I’m sweaty after a glass of wine drunk to wake the muse. My great tumble of hair sticks to my neck and falls onto my shirt. Outside my writer’s room, jacaranda trees are shattering to make carpets of tiny, purple bells.
My skin is pale – even ivory in most spots – except for one half arm caramelled by the driver’s sun.
Lashes over green eyes are painted blue-black by the hands of a professional every sixth Saturday. Lips are plump by themselves. My wide girlhood smile is gone. Did the braces do that or was it the sadness alone?
A slippery palm and a finger calloused against the pen. I know my hands are not those of an artist or musician, but diminutive versions of my father’s worker hands.
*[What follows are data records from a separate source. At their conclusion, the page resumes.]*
(** The script raises nothing. *)
Lemma script_runs : exists out, Script.stdout = inr out.
Proof. vm_compute. eexists. reflexivity. Qed.

(** Its output reads back as a header: four macros and a table. *)
Lemma defines_read :
  Generated.defines =
  [ Macro "VARINT_DIMENSION_PAIR_PAIR" ["x"; "y"; "sparse"]
      (C.Bin C.BitOr
         (C.Bin C.BitOr
            (C.Bin C.Shl (C.Var "x") (C.Num 4))
            (C.Bin C.Shl (C.Bin C.Sub (C.Var "y") (C.Num 1)) (C.Num 1)))
         (C.Var "sparse"));
    Macro "VARINT_DIMENSION_PAIR_WIDTH_ROW_COUNT" ["dim"]
      (C.Bin C.Shr (C.Var "dim") (C.Num 4));
    Macro "VARINT_DIMENSION_PAIR_WIDTH_COL_COUNT" ["dim"]
      (C.Bin C.Add
         (C.Bin C.BitAnd (C.Bin C.Shr (C.Var "dim") (C.Num 1)) (C.Num 3))
         (C.Num 1));
    Macro "VARINT_DIMENSION_PAIR_IS_SPARSE" ["dim"]
      (C.Bin C.BitAnd (C.Var "dim") (C.Num 1)) ].
Proof. vm_compute. reflexivity. Qed.

Lemma table_read : Generated.table = Expected.table.
Proof. vm_compute. reflexivity. Qed.

(** Values of type [int]. *)
Lemma is_int_spec (z : Z) :
  C.is_int z = true <-> -2147483648 <= z < 2147483648.
Proof.
  unfold C.is_int. rewrite andb_true_iff, Z.leb_le, Z.ltb_lt.
  change (2 ^ (C.int_bits - 1)) with 2147483648. reflexivity.
Qed.

Lemma wrap_small (z : Z) : -2147483648 <= z < 2147483648 -> C.wrap z = z.
Proof.
  intros Hz. unfold C.wrap.
  change (2 ^ (C.int_bits - 1)) with 2147483648.
  change (2 ^ C.int_bits) with 4294967296.
  rewrite Z.mod_small; lia.
Qed.

(** What the emitted macros evaluate to on arguments of type [int],
    wrap-around included. *)
Lemma macro_pair_int (x y sparse : Z) :
  C.is_int x = true -> C.is_int y = true -> C.is_int sparse = true ->
  Generated.macro "VARINT_DIMENSION_PAIR_PAIR" [x; y; sparse]
  = Some (Z.lor (Z.lor (C.wrap (Z.shiftl x 4))
                       (C.wrap (Z.shiftl (C.wrap (y - 1)) 1)))
                sparse).
Proof.
  intros Hx Hy Hs. unfold Generated.macro, Header.invoke.
  rewrite defines_read. unfold Header.call; simpl.
  rewrite Hx, Hy, Hs. reflexivity.
Qed.

Lemma macro_row_int (dim : Z) :
  C.is_int dim = true ->
  Generated.macro "VARINT_DIMENSION_PAIR_WIDTH_ROW_COUNT" [dim]
  = Some (Z.shiftr dim 4).
Proof.
  intros Hd. unfold Generated.macro, Header.invoke.
  rewrite defines_read. unfold Header.call; simpl.
  rewrite Hd. reflexivity.
Qed.

Lemma macro_col_int (dim : Z) :
  C.is_int dim = true ->
  Generated.macro "VARINT_DIMENSION_PAIR_WIDTH_COL_COUNT" [dim]
  = Some (C.wrap (Z.land (Z.shiftr dim 1) 3 + 1)).
Proof.
  intros Hd. unfold Generated.macro, Header.invoke.
  rewrite defines_read. unfold Header.call; simpl.
  rewrite Hd. reflexivity.
Qed.

Lemma macro_sparse_int (dim : Z) :
  C.is_int dim = true ->
  Generated.macro "VARINT_DIMENSION_PAIR_IS_SPARSE" [dim]
  = Some (Z.land dim 1).
Proof.
  intros Hd. unfold Generated.macro, Header.invoke.
  rewrite defines_read. unfold Header.call; simpl.
  rewrite Hd. reflexivity.
Qed.

(** Where nothing leaves the range of [int], the emitted macros are the
    functions of [Codec]. *)
Lemma macro_pair (x y sparse : Z) :
  -134217728 <= x < 134217728 -> -1073741824 < y <= 1073741824 ->
  C.is_int sparse = true ->
  Generated.macro "VARINT_DIMENSION_PAIR_PAIR" [x; y; sparse]
  = Some (Codec.VARINT_DIMENSION_PAIR_PAIR x y sparse).
Proof.
  intros Hx Hy Hs.
  rewrite macro_pair_int by first [assumption | apply is_int_spec; lia].
  rewrite (wrap_small (y - 1)) by lia.
  rewrite !wrap_small
    by (rewrite Z.shiftl_mul_pow2 by lia;
        change (2 ^ 4) with 16; change (2 ^ 1) with 2; lia).
  reflexivity.
Qed.

Lemma macro_row (dim : Z) :
  C.is_int dim = true ->
  Generated.macro "VARINT_DIMENSION_PAIR_WIDTH_ROW_COUNT" [dim]
  = Some (Codec.VARINT_DIMENSION_PAIR_WIDTH_ROW_COUNT dim).
Proof. apply macro_row_int. Qed.

Lemma macro_col (dim : Z) :
  C.is_int dim = true ->
  Generated.macro "VARINT_DIMENSION_PAIR_WIDTH_COL_COUNT" [dim]
  = Some (Codec.VARINT_DIMENSION_PAIR_WIDTH_COL_COUNT dim).
Proof.
  intros Hd. rewrite macro_col_int by exact Hd.
  rewrite wrap_small; [reflexivity |].
  change 3 with (Z.ones 2). rewrite Z.land_ones by lia.
  pose proof (Z.mod_pos_bound (Z.shiftr dim 1) (2 ^ 2) ltac:(lia)).
  change (2 ^ 2) with 4 in *. lia.
Qed.

Lemma macro_sparse (dim : Z) :
  C.is_int dim = true ->
  Generated.macro "VARINT_DIMENSION_PAIR_IS_SPARSE" [dim]
  = Some (Codec.VARINT_DIMENSION_PAIR_IS_SPARSE dim).
Proof. apply macro_sparse_int. Qed.

Lemma enumerator_eqb_eq (a b : enumerator) :
  enumerator_eqb a b = true -> a = b.
Proof.
  destruct a as [n1 m1 a1 c1], b as [n2 m2 a2 c2].
  unfold enumerator_eqb; simpl.
  rewrite !andb_true_iff. intros [[[Hn Hm] Ha] Hc].
  apply String.eqb_eq in Hn, Hm, Hc.
  destruct (list_eq_dec Z.eq_dec a1 a2) as [-> | ]; [| discriminate].
  now subst.
Qed.

(** A property checked on every pair of generated widths holds of every
    pair of widths in range. *)
Lemma for_all_widths (P : Z -> Z -> bool) :
  forallb (fun x => forallb (P x) Expected.col_widths) Expected.row_widths
  = true ->
  forall x y, 0 <= x <= 8 -> 1 <= y <= 8 -> P x y = true.
Proof.
  intros Hall x y Hx Hy.
  rewrite forallb_forall in Hall.
  assert (Hin : In x Expected.row_widths)
    by (rewrite <- range_row_widths; apply range_spec; lia).
  specialize (Hall x Hin). rewrite forallb_forall in Hall.
  apply Hall. rewrite <- range_col_widths. apply range_spec. lia.
Qed.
I’m generous bodied. I admire those women who can call their ample bodies Rubenesque, Venutian, Junoesque and say it with pride. There are milky, soft shoulders in the bathroom mirror.
Legs? No sapling legs these. I fell on bricks chasing chickens in the wanting of an egg many, many years ago. My right knee carries the scar. The same leg is misshapen by a fall in a cafe the day my tiny, perfect nephew was born.
My physical feet are like those of a grandma’s. They are sweaty, but their heels are dry. My mind’s feet are soft and delicate boned and dazzle on magic carpets in Indian slippers with sequins of greens and purples, oranges and reds.